— Material for this task —
++++++++

Lemma crashing_serves first body target rds cin cout uin uout (s : conn_state C) :
  crashing clusterCfg first body → Forall round_ok rds →
  cs_client s = peer (requests rds ++ first ++ body ++ cin) cout →
  fst (serve_kafka env clusterName clusterCfg proxyPort advertiseHost target
         (peer (replies rds ++ uin) uout) s) = Some Panic.
Proof.
  intros Hcr Hrds Hc. destruct Hcr as [v corr cid body Hv Hv3 Hcorr Hcid Hb size
                                      |size v corr cid body Hv Hcorr Hcid Hs Hs' Hmode].
  - pose proof (blen_nonneg body).
    pose proof (header_blen size APIKeyProduce v corr cid Hcid) as Hl.
    pose proof (header_blen_eq size APIKeyProduce v corr cid) as Hle.
    rewrite (serve_first _ _ _ _ _ target rds size APIKeyProduce v corr cid (body ++ cin) cout)
      by first [done | unfold in_int16, in_int32, APIKeyProduce in *; lia].
    cbn zeta. unfold intercept. change (APIKeyProduce =? APIKeyMetadata) with false.
    cbn [andb negb]. change (is_data_key APIKeyProduce) with true. cbv iota.
    unfold route_first. cbn [with_pair with_stats cs_client peer cn_in cn_out cn_writes cs_router cs_stats cs_peers].
    match goal with |- context [Route ?e ?n ?g ?st] =>
      pose proof (Route_short_produce e n g st v corr cid body cin Hv Hv3 Hcorr Hcid Hb) as Hp;
      destruct (Route e n g st) as [r rs] end.
    cbn [rs_client cn_in fst] in Hp. cbn zeta in Hp. rewrite Hp; [done|].
    unfold encode_request_header. rewrite <- !app_assoc. do 2 f_equal.
    rewrite !blen_app, !blen_be16, blen_be32. unfold size.
    destruct cid as [id|]; cbn [encode_nullable default]; unfold Datatypes.id;
      rewrite ?blen_app, ?blen_be16, ?blen_bytes_of; [|change (slen "") with 0]; lia.
  - pose proof (header_blen size APIKeyMetadata v corr cid Hcid) as Hl.
    pose proof (header_blen_eq size APIKeyMetadata v corr cid) as Hle.
    rewrite (serve_first _ _ _ _ _ target rds size APIKeyMetadata v corr cid (body ++ cin) cout)
      by first [done | unfold in_int16, in_int32, APIKeyMetadata in *; lia].
    cbn zeta. unfold intercept. change (APIKeyMetadata =? APIKeyMetadata) with true. unfold MaxFrameSize.
    rewrite (proj2 (Z.leb_le 2 size)), (proj2 (Z.ltb_ge size 14)), (proj2 (Z.ltb_ge _ size)) by lia.
    cbn [andb orb].
    assert (Hp : ∀ c, fst (rest_of_request (encode_request_header size APIKeyMetadata v corr cid) size c)
                      = Panic) by (intros c; apply rest_of_request_panics; lia).
    destruct Hmode as [-> | ->]; cbn [String.eqb]; cbv iota.
    + change (String.eqb ModeActivePassive ModeActivePassive) with true. cbv iota.
      unfold handleMetadataActivePassive, or_false, on_fst.
      match goal with |- context [rest_of_request ?f ?n ?c] =>
        specialize (Hp c); destruct (rest_of_request f n c) as [r c'] end.
      cbn [fst] in Hp. by rewrite Hp.
    + change (String.eqb ModeLoadBalance ModeActivePassive) with false.
      change (String.eqb ModeLoadBalance ModeLoadBalance) with true. cbv iota.
      unfold handleMetadataLoadBalance, or_false, on_fst.
      match goal with |- context [rest_of_request ?f ?n ?c] =>
        specialize (Hp c); destruct (rest_of_request f n c) as [r c'] end.
      cbn [fst] in Hp. by rewrite Hp.
Qed.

++++++++

— Your task —
Without omitting anything, set down all the entries above again.

— Answer to this problem —
Lemma crashing_serves first body target rds cin cout uin uout (s : conn_state C) :
  crashing clusterCfg first body → Forall round_ok rds →
  cs_client s = peer (requests rds ++ first ++ body ++ cin) cout →
  fst (serve_kafka env clusterName clusterCfg proxyPort advertiseHost target
         (peer (replies rds ++ uin) uout) s) = Some Panic.
Proof.
  intros Hcr Hrds Hc. destruct Hcr as [v corr cid body Hv Hv3 Hcorr Hcid Hb size
                                      |size v corr cid body Hv Hcorr Hcid Hs Hs' Hmode].
  - pose proof (blen_nonneg body).
    pose proof (header_blen size APIKeyProduce v corr cid Hcid) as Hl.
    pose proof (header_blen_eq size APIKeyProduce v corr cid) as Hle.
    rewrite (serve_first _ _ _ _ _ target rds size APIKeyProduce v corr cid (body ++ cin) cout)
      by first [done | unfold in_int16, in_int32, APIKeyProduce in *; lia].
    cbn zeta. unfold intercept. change (APIKeyProduce =? APIKeyMetadata) with false.
    cbn [andb negb]. change (is_data_key APIKeyProduce) with true. cbv iota.
    unfold route_first. cbn [with_pair with_stats cs_client peer cn_in cn_out cn_writes cs_router cs_stats cs_peers].
    match goal with |- context [Route ?e ?n ?g ?st] =>
      pose proof (Route_short_produce e n g st v corr cid body cin Hv Hv3 Hcorr Hcid Hb) as Hp;
      destruct (Route e n g st) as [r rs] end.
    cbn [rs_client cn_in fst] in Hp. cbn zeta in Hp. rewrite Hp; [done|].
    unfold encode_request_header. rewrite <- !app_assoc. do 2 f_equal.
    rewrite !blen_app, !blen_be16, blen_be32. unfold size.
    destruct cid as [id|]; cbn [encode_nullable default]; unfold Datatypes.id;
      rewrite ?blen_app, ?blen_be16, ?blen_bytes_of; [|change (slen "") with 0]; lia.
  - pose proof (header_blen size APIKeyMetadata v corr cid Hcid) as Hl.
    pose proof (header_blen_eq size APIKeyMetadata v corr cid) as Hle.
    rewrite (serve_first _ _ _ _ _ target rds size APIKeyMetadata v corr cid (body ++ cin) cout)
      by first [done | unfold in_int16, in_int32, APIKeyMetadata in *; lia].
    cbn zeta. unfold intercept. change (APIKeyMetadata =? APIKeyMetadata) with true. unfold MaxFrameSize.
    rewrite (proj2 (Z.leb_le 2 size)), (proj2 (Z.ltb_ge size 14)), (proj2 (Z.ltb_ge _ size)) by lia.
    cbn [andb orb].
    assert (Hp : ∀ c, fst (rest_of_request (encode_request_header size APIKeyMetadata v corr cid) size c)
                      = Panic) by (intros c; apply rest_of_request_panics; lia).
    destruct Hmode as [-> | ->]; cbn [String.eqb]; cbv iota.
    + change (String.eqb ModeActivePassive ModeActivePassive) with true. cbv iota.
      unfold handleMetadataActivePassive, or_false, on_fst.
      match goal with |- context [rest_of_request ?f ?n ?c] =>
        specialize (Hp c); destruct (rest_of_request f n c) as [r c'] end.
      cbn [fst] in Hp. by rewrite Hp.
    + change (String.eqb ModeLoadBalance ModeActivePassive) with false.
      change (String.eqb ModeLoadBalance ModeLoadBalance) with true. cbv iota.
      unfold handleMetadataLoadBalance, or_false, on_fst.
      match goal with |- context [rest_of_request ?f ?n ?c] =>
        specialize (Hp c); destruct (rest_of_request f n c) as [r c'] end.
      cbn [fst] in Hp. by rewrite Hp.
Qed.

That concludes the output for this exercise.